Il y a une persistance à s’étonner de la faiblesse pour le moins de l’anglais au quotidien une fois que d’arrivant dans ce pays, persistance bientôt diluée, flouée par la présence lancinante de messages et d’annonces multilangues dans les couloirs du métro et sur les quais. Faiblesse, et pas seulement de la langue anglaise mais bien sûr, des dynamiques opératoires des échanges et dialogues, surtout professionnels. C’est réciproque. Il y a persistance à découvrir ces évidences au moment des recrutements, ou après quand l’incompréhension domine.

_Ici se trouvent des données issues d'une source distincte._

(** Slot [k] is released. *)
Lemma rep_remove k f f' :
  files s !! k = Some f -> fin_use f = true -> fin_use f' = false -> file_wf f' ->
  let s' := mk_ramfs (<[k := f']> (files s)) (file_count s - 1) in
  ramfs_wf s' /\ rep s' (delete (fname f) m).
Proof.
  intros Hf Hu Hu' Hw s'. destruct Hwf as (Hfs & Hc & Huniq), Hrep as [Hm Hsz].
  assert (Hlt : (k < length (files s))%nat) by (by eapply lookup_lt_Some).
  assert (Hmf : m !! fname f = Some (contents f)) by (apply Hm; by exists k, f).
  pose proof (filter_insert_length (fun f => fin_use f = true) (files s) k f' f Hf) as HL.
  unfold used in *. rewrite Hu, Hu' in HL. rewrite decide_True, decide_False in HL by done.
  split; [split; [by apply files_wf_insert|split]|split].
  - unfold used. simpl. lia.
  - intros i j a b Ha Hb Hua Hub Hab. simpl in *.
    apply list_insert_cases in Ha as [[-> ->]|[? Ha]], Hb as [[-> ->]|[? Hb]]; try congruence.
    by apply (Huniq i j a b).
  - intros q c. simpl. rewrite lookup_delete_Some, Hm. split.
    + intros (Hq & i & a & Ha & Hua & Hna & Hca). exists i, a.
      rewrite list_lookup_insert_ne; [done|]. intros <-. congruence.
    + intros (i & a & Ha & Hua & Hna & Hca). apply list_insert_cases in Ha as [[-> ->]|[Hik Ha]]; [congruence|].
      split; [|by exists i, a]. intros E. destruct Hik.
      apply (Huniq i k a f); done || congruence.
  - simpl. rewrite map_size_delete, Hmf. 
    assert (0 < size m)%nat; [|lia].
    destruct (size m) eqn:E; [|lia]. apply map_size_empty_inv in E. subst.
    by rewrite lookup_empty in Hmf.
Qed.
End Rep.

(** ** Every operation implements the specification *)

(** The contents of a file after [ramfs_write] has copied [bs] to [off]. *)
Lemma splice_contents (d bs : list Z) (sz off : nat) :
  (off + length bs <= length d)%nat -> (sz <= length d)%nat ->
  take (Nat.max sz (off + length bs)) (take off d ++ bs ++ drop (off + length bs) d) =
  take off (take sz d) ++ take (off - sz) (drop sz d) ++ bs ++
  drop (off + length bs) (take sz d).
Proof.
  intros Hl Hs.
  assert (E1 : take off (take sz d) ++ take (off - sz) (drop sz d) = take off d).
  { destruct (decide (off <= sz)%nat).
    - rewrite (proj2 (Nat.sub_0_le off sz)) by done. rewrite take_0, app_nil_r.
      rewrite take_take. by rewrite Nat.min_l by lia.
    - rewrite take_take, Nat.min_r by lia. rewrite take_take_drop. f_equal. lia. }
  trans (take off d ++ bs ++ drop (off + length bs) (take sz d)).
  2: { by rewrite <- E1, <- app_assoc. }
  rewrite !take_app.
  rewrite firstn_all2 by (rewrite length_take; lia). f_equal.
  rewrite length_take, Nat.min_l by lia.
  rewrite firstn_all2 by lia. f_equal.
  rewrite skipn_firstn_comm. f_equal. lia.
Qed.

Lemma file_wf_lookup s k f : files_wf s -> files s !! k = Some f -> file_wf f.
Proof. intros [_ H] Hf. by apply (Forall_lookup_1 _ _ _ _ H Hf). Qed.

Lemma contents_length f : file_wf f -> length (contents f) = Z.to_nat (fsize f).
Proof. intros (? & ? & _). unfold contents. rewrite length_take. lia. Qed.

Definition refines (op : ramfs_op) (s : ramfs) (m : gmap (list Z) (list Z)) : Prop :=
  wp (run_op op) (fun r s' o => o = [] /\ exists m', ramfs_wf s' /\ rep s' m' /\
    ramfs_spec op m r m') s.

Section Refinement.
Context (s : ramfs) (m : gmap (list Z) (list Z)) (Hwf : ramfs_wf s) (Hrep : rep s m).

Lemma rep_is_found nm k : find_file s nm = Some k -> is_Some (m !! key nm).
Proof. intros (f & _ & _ & _ & _ & ->)%(rep_found s m Hwf Hrep). by eexists. Qed.

Lemma size_bound : (size m <= RAMFS_MAX_FILES)%nat.
Proof.
  destruct Hrep as [_ Hs], Hwf as ((Hl & _) & Hc & _).
  pose proof (length_filter (fun f => fin_use f = true) (files s)).
  unfold used in Hc. lia.
Qed.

“Moi, comme je suis finisseur, je reste sur le chantier jusqu’à la fin. Je suis le dernier à partir, j’ai de la chance je vais le voir entièrement terminé alors que mes collègues ils vont pas le voir. Quelquefois ils me demandent, quand j’arrive sur un nouveau chantier ils sont déjà là, ils me demandent, alors c’est comment, c’est beau, c’est joli, on peut aller voir ? Ils me demandent et moi je leur réponds.

 

La transmission est affaire de conversation.


Viande froide

Rosenthal, Olivia


De transmission, y en n’a pas.


15.

Ce qui expose un fait majeur redondant : il n’y a pas transmission, parce qu’il n’y a pas de retour et partage d’expériences. Ainsi se perpétue un cycle de découverte suivie d’amnésie. 


16.

Ils me demandent pourquoi cette faiblesse endémique en anglais.


17.

Parce que.


18.

Sauf à la boulangerie café Matsumura où ils s’en tapent de l’anglais et de tout ça et vendent des pains à une clientèle internationale jeune - preuve quà Ningyocho ne se cache pas une foultitude de locations temporaires.  


19.

A 24 degrés, tu t’habilles en été et tu jettes un oeil inquiet sur l’appli d’affichage de température au thermomètre-globe mouillé. Globe mouillé, globe mouillé. Incantation. 


20.

Les difficultés respiratoires ont duré approximativement tout le temps de la démolition de l’immeuble voisin qui bien sûr n’est pas en cause.